• **How to complete this task**: Find how many lines in this data contain the string "Record". Respond with only that number.

(Saved data entries)
::::::
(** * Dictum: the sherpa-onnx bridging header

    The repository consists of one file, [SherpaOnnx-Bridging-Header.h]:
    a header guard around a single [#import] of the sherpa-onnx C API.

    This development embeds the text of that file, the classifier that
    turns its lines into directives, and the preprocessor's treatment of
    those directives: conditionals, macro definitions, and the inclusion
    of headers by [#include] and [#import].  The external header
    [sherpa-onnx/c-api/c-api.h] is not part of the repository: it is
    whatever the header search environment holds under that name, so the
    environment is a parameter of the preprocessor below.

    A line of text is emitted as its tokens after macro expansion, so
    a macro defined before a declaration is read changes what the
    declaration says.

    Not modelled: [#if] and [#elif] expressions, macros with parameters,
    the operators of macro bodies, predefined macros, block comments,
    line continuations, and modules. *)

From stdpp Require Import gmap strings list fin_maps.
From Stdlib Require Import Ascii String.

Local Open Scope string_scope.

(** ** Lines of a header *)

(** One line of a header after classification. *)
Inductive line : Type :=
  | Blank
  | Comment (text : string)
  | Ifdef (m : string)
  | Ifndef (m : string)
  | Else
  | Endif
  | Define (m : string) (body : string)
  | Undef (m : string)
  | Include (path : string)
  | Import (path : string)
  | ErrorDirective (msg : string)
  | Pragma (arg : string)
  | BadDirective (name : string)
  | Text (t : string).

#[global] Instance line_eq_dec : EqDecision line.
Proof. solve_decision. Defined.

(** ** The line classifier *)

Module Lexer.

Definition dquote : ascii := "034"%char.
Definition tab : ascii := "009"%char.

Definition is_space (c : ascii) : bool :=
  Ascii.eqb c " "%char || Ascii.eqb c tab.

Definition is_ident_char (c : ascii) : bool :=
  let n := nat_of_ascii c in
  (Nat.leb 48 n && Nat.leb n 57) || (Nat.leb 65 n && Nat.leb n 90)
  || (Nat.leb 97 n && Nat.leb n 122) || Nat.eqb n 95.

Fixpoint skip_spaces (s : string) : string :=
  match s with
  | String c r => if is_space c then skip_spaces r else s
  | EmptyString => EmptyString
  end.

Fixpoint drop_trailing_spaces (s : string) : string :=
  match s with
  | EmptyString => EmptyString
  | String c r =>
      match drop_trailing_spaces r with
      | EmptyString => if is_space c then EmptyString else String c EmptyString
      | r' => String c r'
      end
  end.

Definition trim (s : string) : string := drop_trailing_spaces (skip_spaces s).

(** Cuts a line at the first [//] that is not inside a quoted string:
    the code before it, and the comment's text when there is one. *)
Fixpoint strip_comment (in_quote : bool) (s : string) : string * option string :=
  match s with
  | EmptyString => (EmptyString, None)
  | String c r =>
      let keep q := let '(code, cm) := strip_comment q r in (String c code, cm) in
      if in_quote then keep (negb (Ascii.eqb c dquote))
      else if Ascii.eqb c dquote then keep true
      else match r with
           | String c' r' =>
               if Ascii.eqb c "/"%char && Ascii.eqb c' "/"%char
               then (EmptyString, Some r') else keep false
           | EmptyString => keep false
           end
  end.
::::::
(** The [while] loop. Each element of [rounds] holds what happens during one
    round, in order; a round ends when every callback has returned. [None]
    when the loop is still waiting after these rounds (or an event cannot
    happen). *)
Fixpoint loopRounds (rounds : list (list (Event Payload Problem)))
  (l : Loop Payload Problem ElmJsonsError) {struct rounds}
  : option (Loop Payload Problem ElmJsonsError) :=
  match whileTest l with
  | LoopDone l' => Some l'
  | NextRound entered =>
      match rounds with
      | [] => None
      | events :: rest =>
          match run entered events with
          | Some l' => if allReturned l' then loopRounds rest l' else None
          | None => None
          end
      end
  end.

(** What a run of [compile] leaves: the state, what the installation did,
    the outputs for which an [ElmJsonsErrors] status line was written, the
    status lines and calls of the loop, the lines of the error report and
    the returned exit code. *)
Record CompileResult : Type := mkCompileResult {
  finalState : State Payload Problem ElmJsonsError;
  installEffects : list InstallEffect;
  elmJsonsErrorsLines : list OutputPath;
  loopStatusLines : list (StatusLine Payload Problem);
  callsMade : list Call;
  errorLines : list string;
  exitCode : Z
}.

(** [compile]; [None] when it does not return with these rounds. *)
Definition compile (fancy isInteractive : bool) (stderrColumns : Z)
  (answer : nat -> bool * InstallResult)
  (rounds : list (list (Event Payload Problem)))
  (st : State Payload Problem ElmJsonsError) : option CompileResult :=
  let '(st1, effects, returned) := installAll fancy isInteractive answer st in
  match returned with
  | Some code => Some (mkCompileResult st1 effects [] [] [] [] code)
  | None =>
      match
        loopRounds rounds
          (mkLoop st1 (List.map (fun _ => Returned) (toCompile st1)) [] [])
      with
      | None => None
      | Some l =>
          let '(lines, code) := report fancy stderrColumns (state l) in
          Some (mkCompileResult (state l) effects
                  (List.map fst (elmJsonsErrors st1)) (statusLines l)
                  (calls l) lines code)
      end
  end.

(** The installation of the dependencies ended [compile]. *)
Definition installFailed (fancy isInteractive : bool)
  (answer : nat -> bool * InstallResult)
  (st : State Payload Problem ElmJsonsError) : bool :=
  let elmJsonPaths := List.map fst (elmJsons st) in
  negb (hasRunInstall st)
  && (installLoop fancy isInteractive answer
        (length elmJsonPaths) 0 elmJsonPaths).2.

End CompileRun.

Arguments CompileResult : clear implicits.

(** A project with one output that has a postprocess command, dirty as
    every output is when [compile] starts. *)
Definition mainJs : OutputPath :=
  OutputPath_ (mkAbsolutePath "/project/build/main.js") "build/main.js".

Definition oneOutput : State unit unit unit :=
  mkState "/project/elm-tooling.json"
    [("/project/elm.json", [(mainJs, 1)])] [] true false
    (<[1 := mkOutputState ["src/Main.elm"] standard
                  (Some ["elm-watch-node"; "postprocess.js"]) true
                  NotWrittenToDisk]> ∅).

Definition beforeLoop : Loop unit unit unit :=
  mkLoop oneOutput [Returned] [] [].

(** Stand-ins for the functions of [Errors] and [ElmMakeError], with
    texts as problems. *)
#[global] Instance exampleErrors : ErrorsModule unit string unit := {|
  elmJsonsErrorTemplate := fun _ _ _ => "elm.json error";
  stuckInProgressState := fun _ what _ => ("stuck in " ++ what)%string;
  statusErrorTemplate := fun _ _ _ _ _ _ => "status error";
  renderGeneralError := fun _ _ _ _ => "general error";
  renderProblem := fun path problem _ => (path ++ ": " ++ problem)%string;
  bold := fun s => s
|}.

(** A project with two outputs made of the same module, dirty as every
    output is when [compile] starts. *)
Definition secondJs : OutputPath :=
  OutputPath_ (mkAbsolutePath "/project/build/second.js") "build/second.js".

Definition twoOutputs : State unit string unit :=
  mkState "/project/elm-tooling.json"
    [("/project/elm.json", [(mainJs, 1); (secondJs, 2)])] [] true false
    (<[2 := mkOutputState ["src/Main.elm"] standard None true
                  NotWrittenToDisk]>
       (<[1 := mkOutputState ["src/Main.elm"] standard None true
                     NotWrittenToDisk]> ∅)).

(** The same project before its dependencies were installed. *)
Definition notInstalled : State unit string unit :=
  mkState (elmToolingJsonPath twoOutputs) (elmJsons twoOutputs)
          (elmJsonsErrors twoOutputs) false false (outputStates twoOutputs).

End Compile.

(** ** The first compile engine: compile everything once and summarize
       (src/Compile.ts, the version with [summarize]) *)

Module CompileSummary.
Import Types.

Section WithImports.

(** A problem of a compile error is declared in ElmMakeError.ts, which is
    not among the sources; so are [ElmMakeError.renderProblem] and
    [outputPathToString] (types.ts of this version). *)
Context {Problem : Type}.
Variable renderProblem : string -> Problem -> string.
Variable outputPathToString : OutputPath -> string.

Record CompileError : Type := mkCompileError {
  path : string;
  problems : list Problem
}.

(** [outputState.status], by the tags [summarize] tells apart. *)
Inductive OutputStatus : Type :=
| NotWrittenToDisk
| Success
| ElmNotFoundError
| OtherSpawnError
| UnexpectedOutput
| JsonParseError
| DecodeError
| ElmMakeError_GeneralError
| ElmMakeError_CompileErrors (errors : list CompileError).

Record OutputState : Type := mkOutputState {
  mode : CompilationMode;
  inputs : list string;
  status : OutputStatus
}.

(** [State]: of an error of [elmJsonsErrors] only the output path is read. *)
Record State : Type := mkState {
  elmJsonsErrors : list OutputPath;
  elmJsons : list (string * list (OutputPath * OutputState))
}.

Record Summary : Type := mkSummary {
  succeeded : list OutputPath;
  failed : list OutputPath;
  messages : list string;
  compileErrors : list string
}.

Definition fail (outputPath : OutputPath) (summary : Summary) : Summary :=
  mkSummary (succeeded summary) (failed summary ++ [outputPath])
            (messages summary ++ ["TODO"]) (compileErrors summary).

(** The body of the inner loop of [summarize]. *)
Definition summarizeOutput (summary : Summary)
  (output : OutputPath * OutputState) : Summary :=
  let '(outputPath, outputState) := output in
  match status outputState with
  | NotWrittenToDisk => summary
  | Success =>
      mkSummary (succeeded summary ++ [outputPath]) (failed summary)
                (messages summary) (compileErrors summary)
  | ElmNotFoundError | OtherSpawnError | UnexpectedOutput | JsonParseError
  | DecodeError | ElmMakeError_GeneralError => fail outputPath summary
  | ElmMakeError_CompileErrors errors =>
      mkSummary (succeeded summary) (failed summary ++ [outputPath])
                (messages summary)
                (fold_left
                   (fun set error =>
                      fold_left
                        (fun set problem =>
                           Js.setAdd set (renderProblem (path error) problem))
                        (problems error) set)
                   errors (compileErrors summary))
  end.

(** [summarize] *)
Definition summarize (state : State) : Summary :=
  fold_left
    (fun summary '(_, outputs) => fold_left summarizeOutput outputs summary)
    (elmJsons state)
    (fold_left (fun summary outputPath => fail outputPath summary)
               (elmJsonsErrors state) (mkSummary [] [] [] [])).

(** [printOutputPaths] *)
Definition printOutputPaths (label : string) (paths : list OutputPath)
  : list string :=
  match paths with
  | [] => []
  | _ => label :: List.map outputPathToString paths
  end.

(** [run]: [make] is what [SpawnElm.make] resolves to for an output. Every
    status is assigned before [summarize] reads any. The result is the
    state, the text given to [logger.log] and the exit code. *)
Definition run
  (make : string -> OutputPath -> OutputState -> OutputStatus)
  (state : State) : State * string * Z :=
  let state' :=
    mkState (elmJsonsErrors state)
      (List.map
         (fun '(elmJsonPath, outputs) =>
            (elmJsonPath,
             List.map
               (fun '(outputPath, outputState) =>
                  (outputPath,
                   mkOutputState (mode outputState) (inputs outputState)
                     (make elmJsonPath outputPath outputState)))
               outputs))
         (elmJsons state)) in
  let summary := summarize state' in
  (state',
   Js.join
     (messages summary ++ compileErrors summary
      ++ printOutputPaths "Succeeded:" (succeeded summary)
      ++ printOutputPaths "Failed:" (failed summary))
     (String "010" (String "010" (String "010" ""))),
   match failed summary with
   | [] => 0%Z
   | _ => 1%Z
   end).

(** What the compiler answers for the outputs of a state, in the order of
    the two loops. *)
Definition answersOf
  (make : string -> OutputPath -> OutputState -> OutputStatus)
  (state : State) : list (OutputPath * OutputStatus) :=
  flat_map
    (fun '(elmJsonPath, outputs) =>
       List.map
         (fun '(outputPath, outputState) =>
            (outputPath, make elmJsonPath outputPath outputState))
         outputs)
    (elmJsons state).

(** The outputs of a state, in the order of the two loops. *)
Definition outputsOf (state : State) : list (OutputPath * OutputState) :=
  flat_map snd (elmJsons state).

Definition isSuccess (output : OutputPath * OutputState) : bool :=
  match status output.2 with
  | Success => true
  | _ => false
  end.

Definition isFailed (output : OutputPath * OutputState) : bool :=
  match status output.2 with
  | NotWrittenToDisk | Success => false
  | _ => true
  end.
::::::
• **Exercise response**: 5